DATA EXCERPTS
(** * CIFAR-10 CNN notebook (03_neural_networks_tensorflow/02_keras_cnn.ipynb)

    A shallow embedding of the notebook's own logic: the manual training
    loop ([train_loop], [train_iteration], [forward_pass]), the two
    training entry points ([train_network], [train_network_concise]), the
    classifier's [call] method and the evaluation cells (test accuracy,
    confusion matrix, per-class accuracy).

    Tensor arithmetic (convolutions, dense layers, the loss, automatic
    differentiation, the Adam update rule) is the numerical framework's and
    stays abstract: it enters through the class [Framework].  What the
    notebook itself decides is written out: which dataset object is batched,
    how batches are cut, which calls carry a training flag, what each function
    returns and which state it writes. *)

From Stdlib Require Import String.
From Stdlib Require Import ZArith List Lia QArith Bool Arith.
From Equations Require Import Equations.
Import ListNotations.

Set Implicit Arguments.
Close Scope Q_scope.

(** ** Python exceptions that the modelled calls can raise *)

Inductive PyError : Type :=
| ZeroDivisionError     (* 50000/batch_size with batch_size = 0 *)
| InvalidArgumentError  (* tf.data: batch size must be greater than zero *)
| ValueError            (* tensors of unequal length, empty input, argmax of nothing *)
| NameError             (* a global read before the cell that binds it ran *)
| RuntimeError          (* evaluate on a model that was never compiled *)
| IndexError
| TypeError             (* unpacking None *)
| Aborted.              (* std::bad_alloc or an abort: memory could not be reserved *)

Definition Result (A : Type) : Type := (PyError + A)%type.

(** ** tf.data datasets

    A [tf.data.Dataset] is an immutable description of a sequence of
    elements: every transformation ([shuffle], [batch]) returns a new dataset
    and leaves its receiver as it was.  A dataset is therefore a plain list
    here, and the transformations are functions. *)

(** The machine the notebook runs on: how many element slots a batching
    iterator can reserve at once. *)
Class Host : Type := {
  reserve_limit : Z
}.

Module Dataset.

Section Elements.
Context {A : Type} {H : Host}.

(** [chunks b drop ds]: the element sequence behind
    [ds.batch(batch_size=b, drop_remainder=drop)].  The batching iterator
    pulls up to [b] elements from its input; a full group is emitted, a
    shorter last group is emitted only when [drop] is false. *)
Equations? chunks (b : nat) (drop : bool) (ds : list A) : list (list A)
  by wf (length ds) lt :=
  chunks 0 _ _ := [];
  chunks (S b) _ [] := [];
  chunks (S b) drop (x :: ds) with le_lt_dec (S b) (length (x :: ds)) => {
    | left _ := firstn (S b) (x :: ds) :: chunks (S b) drop (skipn (S b) (x :: ds));
    | right _ := if drop then [] else [x :: ds] }.
Proof.
  rewrite length_skipn. simpl. lia.
Qed.

(** The slots the host can reserve.  Every host is taken to manage the
    65536 slots that the iterator reserves at most when it keeps the
    remainder. *)
Definition slots : Z := Z.max 65536 reserve_limit.

(** The largest batch size that batching with [drop_remainder=True] takes:
    an int64 whose slots the host can reserve. *)
Definition batch_limit : Z := Z.min slots (2 ^ 63 - 1).

(** [Dataset.batch].  The batch size is converted to an int64; a negative one
    is refused (as a dimension of the batch shape when [drop_remainder] is
    set), zero is refused by the batching itself, and the iterator reserves
    [batch_size] slots up front when [drop_remainder] is set (at most 65536
    otherwise), which fails when the host cannot provide them. *)
Definition batch (batch_size : Z) (drop_remainder : bool) (ds : list A)
  : Result (list (list A)) :=
  if ((batch_size <? - 2 ^ 63) || (2 ^ 63 <=? batch_size))%Z then inl ValueError
  else if (batch_size <? 0)%Z
       then inl (if drop_remainder then ValueError else InvalidArgumentError)
  else if (batch_size =? 0)%Z then inl InvalidArgumentError
  else if (slots <? (if drop_remainder then batch_size else Z.min batch_size 65536))%Z
       then inl Aborted
  else inr (chunks (Z.to_nat batch_size) drop_remainder ds).

End Elements.

(** [Dataset.from_tensor_slices((xs, ys))]: slices both tensors along their
    first axis and pairs the slices; the two first dimensions must agree. *)
Definition from_tensor_slices {A B} (xs : list A) (ys : list B)
  : Result (list (A * B)) :=
  if length xs =? length ys then inr (combine xs ys) else inl ValueError.

(** A batch of a dataset of pairs is a pair of stacked components. *)
Definition stack_pair {A B} (c : list (A * B)) : list A * list B :=
  (map fst c, map snd c).

End Dataset.

(** ** The numerical framework

    Everything TensorFlow/Keras computes with numbers.  None of it is the
    notebook's code, and no claim below looks inside it. *)

Definition Label : Type := Z.   (* y_train.astype(numpy.int32) *)

Class Framework : Type := {
  host :: Host;    (* the machine the framework runs on *)
  Image  : Type;   (* one 32x32x3 float32 image *)
  Tensor : Type;   (* a batched activation tensor *)
  Scalar : Type;   (* a float32 scalar *)
  Params : Type;   (* the model's trainable variables *)
  Grads  : Type;   (* one gradient per trainable variable *)
  Slots  : Type;   (* Adam's moment accumulators *)
  Rng    : Type;   (* the framework's random generator state *)
  conv_1  : Params -> Tensor -> Tensor;   (* Conv2D(32, [3,3], relu) *)
  conv_2  : Params -> Tensor -> Tensor;   (* Conv2D(64, [3,3], relu) *)
  pool_3  : Tensor -> Tensor;             (* MaxPooling2D((2,2)) *)
  flatten : Tensor -> Tensor;             (* Flatten() *)
  dense_5 : Params -> Tensor -> Tensor;   (* Dense(128, relu) *)
  dense_7 : Params -> Tensor -> Tensor;   (* Dense(10, softmax) *)
  (* tf.nn.dropout: zeroes each feature with probability [rate] *)
  random_dropout : Q -> Rng -> Tensor -> Tensor * Rng;
  init_weights : Rng -> Params * Rng;     (* the layers' initializers *)
  stack_images : list Image -> Tensor;    (* a batch of dataset elements *)
  reshape_nhwc : Tensor -> Tensor;        (* tf.reshape(_, [-1, 32, 32, 3]) *)
  rows : Tensor -> list (list Scalar);    (* a (N, 10) tensor as numpy rows *)
  gtb : Scalar -> Scalar -> bool;         (* a > b on floats *)
  (* SparseCategoricalCrossentropy(from_logits=False) *)
  scce : list Label -> Tensor -> Scalar;
  (* tape.gradient of a recorded computation, at the current variables *)
  tape_gradient : (Params -> Scalar) -> Params -> Grads;
  (* Adam's update rule: learning rate, step number, slots, gradients *)
  adam_step : Q -> nat -> Slots -> Grads -> Params -> Slots * Params;
  adam_slots0 : Slots;
  (* sample-weighted mean of per-batch losses; a count ratio as a float *)
  mean_loss : list (Scalar * nat) -> Scalar;
  ratio : nat -> nat -> Scalar;
  (* Dataset.shuffle(buffer_size): a new dataset; iterating it draws a
     random order from the generator *)
  shuffle : forall E : Type, Z -> list E -> Rng -> list E * Rng;
  (* time.time() at its k-th call *)
  time_at : nat -> Q
}.

(** ** A small state-and-exception monad

    A computation either raises or returns a value and a new state.  An
    uncaught exception ends the cell, so the state it leaves behind is not
    kept. *)

Definition M (S A : Type) : Type := S -> Result (A * S).

Definition ret {S A} (a : A) : M S A := fun s => inr (a, s).

Definition bind {S A B} (m : M S A) (k : A -> M S B) : M S B :=
  fun s => match m s with
           | inl e => inl e
           | inr (a, s') => k a s'
           end.

Definition raise {S A} (e : PyError) : M S A := fun _ => inl e.
Definition get {S} : M S S := fun s => inr (s, s).
Definition modify {S} (f : S -> S) : M S unit := fun s => inr (tt, f s).

Definition lift {S A} (r : Result A) : M S A :=
  fun s => match r with inl e => inl e | inr a => inr (a, s) end.

Declare Scope py_scope.
Delimit Scope py_scope with py.
Notation "x <- m ;; k" := (bind m (fun x => k))
  (at level 61, m at next level, right associativity) : py_scope.
Notation "m ;; k" := (bind m (fun _ => k))
  (at level 61, right associativity) : py_scope.
Open Scope py_scope.

(** [for x in xs: body x] *)
Fixpoint for_each {S A} (xs : list A) (body : A -> M S unit) : M S unit :=
  match xs with
  | [] => ret tt
  | x :: xs' => body x ;; for_each xs' body
  end.

(** [ensures m s Q]: run from [s], [m] raises nothing and its result and
    final state satisfy [Q]. *)
Definition ensures {S A} (m : M S A) (s : S) (Q : A -> S -> Prop) : Prop :=
  match m s with
  | inl _ => False
  | inr (a, s') => Q a s'
  end.

(** [holds m s Q]: if [m], run from [s], raises nothing, then its result and
    final state satisfy [Q]. *)
Definition holds {S A} (m : M S A) (s : S) (Q : A -> S -> Prop) : Prop :=
  match m s with
  | inl _ => True
  | inr (a, s') => Q a s'
  end.

(** [enumerate] and [range] *)
Definition enumerate {A} (xs : list A) : list (Z * A) :=
  combine (map Z.of_nat (seq 0 (length xs))) xs.

Definition range (n : Z) : list Z := map Z.of_nat (seq 0 (Z.to_nat n)).

(** [sequence] of results: the first error wins. *)
Fixpoint map_result {A B} (f : A -> Result B) (xs : list A) : Result (list B) :=
  match xs with
  | [] => inr []
  | x :: xs' =>
      match f x with
      | inl e => inl e
      | inr y => match map_result f xs' with
                 | inl e => inl e
                 | inr ys => inr (y :: ys)
                 end
      end
  end.

(** ** Reporting: confusion matrix and per-class accuracy

    [sklearn.metrics.confusion_matrix] and the numpy expressions of the
    confusion-matrix cell.  Counts are naturals: an entry never exceeds the
    number of samples, which is the length of an array in memory. *)

Module Metrics.

Definition count_pair (i j : Z) (pairs : list (Z * Z)) : nat :=
  length (filter (fun p => (fst p =? i)%Z && (snd p =? j)%Z) pairs).

Definition mem (y : Z) (labels : list Z) : bool := existsb (Z.eqb y) labels.

(** [confusion_matrix(y_true, y_pred, labels=labels)] for distinct [labels]:
    entry (i, j) counts the samples of true class [labels[i]] predicted as
    [labels[j]]; samples with a class outside [labels] are not counted. *)
Definition confusion_matrix (y_true y_pred labels : list Z) : Result (list (list nat)) :=
  if negb (length y_true =? length y_pred) then inl ValueError
  else match labels with
       | [] => inl ValueError
       | _ :: _ =>
           match y_true with
           | [] => inr (map (fun _ => map (fun _ => 0) labels) labels)
           | _ :: _ =>
               if negb (existsb (fun y => mem y labels) y_true) then inl ValueError
               else inr (map (fun i =>
                               map (fun j => count_pair i j (combine y_true y_pred)) labels)
                             labels)
           end
       end.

YOUR INSTRUCTIONS
What the task asks for is a word-for-word repeat of the lines above, from the first through the one containing "unpacking None *)".

SOLUTION BELOW
(** * CIFAR-10 CNN notebook (03_neural_networks_tensorflow/02_keras_cnn.ipynb)

    A shallow embedding of the notebook's own logic: the manual training
    loop ([train_loop], [train_iteration], [forward_pass]), the two
    training entry points ([train_network], [train_network_concise]), the
    classifier's [call] method and the evaluation cells (test accuracy,
    confusion matrix, per-class accuracy).

    Tensor arithmetic (convolutions, dense layers, the loss, automatic
    differentiation, the Adam update rule) is the numerical framework's and
    stays abstract: it enters through the class [Framework].  What the
    notebook itself decides is written out: which dataset object is batched,
    how batches are cut, which calls carry a training flag, what each function
    returns and which state it writes. *)

From Stdlib Require Import String.
From Stdlib Require Import ZArith List Lia QArith Bool Arith.
From Equations Require Import Equations.
Import ListNotations.

Set Implicit Arguments.
Close Scope Q_scope.

(** ** Python exceptions that the modelled calls can raise *)

Inductive PyError : Type :=
| ZeroDivisionError     (* 50000/batch_size with batch_size = 0 *)
| InvalidArgumentError  (* tf.data: batch size must be greater than zero *)
| ValueError            (* tensors of unequal length, empty input, argmax of nothing *)
| NameError             (* a global read before the cell that binds it ran *)
| RuntimeError          (* evaluate on a model that was never compiled *)
| IndexError
| TypeError             (* unpacking None *)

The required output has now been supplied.